(* ===== verification/MemSlab.v ===== *)
(** * Memory slabs (kernel/mem_slab.c)

    Fixed-size blocks in a caller-supplied buffer.  A free block holds in its first
    word the address of the next free one: the list is kept in the memory of the
    model just as the code keeps it in the blocks. *)

From S2P Require Import Prelude Timeout PriorityQ KState KLogic MemOps Sched SchedInv SchedOps Switch.

Local Open Scope Z_scope.

Definition sizeof_ptr : Z := 4.

Definition with_free_list (p : Z) (o : k_mem_slab) : k_mem_slab :=
  mkSlab (slab_buffer o) p (num_blocks o) (block_size o) (num_used o) (max_used o).
Definition with_num_used (n : Z) (o : k_mem_slab) : k_mem_slab :=
  mkSlab (slab_buffer o) (slab_free_list o) (num_blocks o) (block_size o) n (max_used o).
Definition with_max_used (n : Z) (o : k_mem_slab) : k_mem_slab :=
  mkSlab (slab_buffer o) (slab_free_list o) (num_blocks o) (block_size o) (num_used o) n.

Section MemSlab.
Context `{KConfig}.

(** The [while] loop of [create_free_list]; pointers have 32 bits. *)
Fixpoint create_free_list_loop (fuel : nat) (slab : addr) (p : Z) : K unit :=
  o ← get_slab slab;
  if p >=? slab_buffer o then
    match fuel with
    | O => kfail
    | S fuel =>
        mem_store p (slab_free_list o);;
        put_obj slab (O_slab (with_free_list p o));;
        create_free_list_loop fuel slab (u32 (p - block_size o))
    end
  else mret tt.

Definition create_free_list (slab : addr) : K Z :=
  o ← get_slab slab;
  if negb (Z.land (Z.lor (block_size o) (slab_buffer o)) (sizeof_ptr - 1) =? 0) then mret (- EINVAL)
  else
    put_obj slab (O_slab (with_free_list 0 o));;
    create_free_list_loop (Z.to_nat (num_blocks o)) slab
      (u32 (slab_buffer o + u32 (block_size o * u32 (num_blocks o - 1))));;
    mret 0.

▶ [TRY IT]:
The answer is each line from the entries above in which the word "mkSlab" occurs.

▶ [WRITTEN ANSWER]:
  mkSlab (slab_buffer o) p (num_blocks o) (block_size o) (num_used o) (max_used o).
  mkSlab (slab_buffer o) (slab_free_list o) (num_blocks o) (block_size o) n (max_used o).
  mkSlab (slab_buffer o) (slab_free_list o) (num_blocks o) (block_size o) (num_used o) n.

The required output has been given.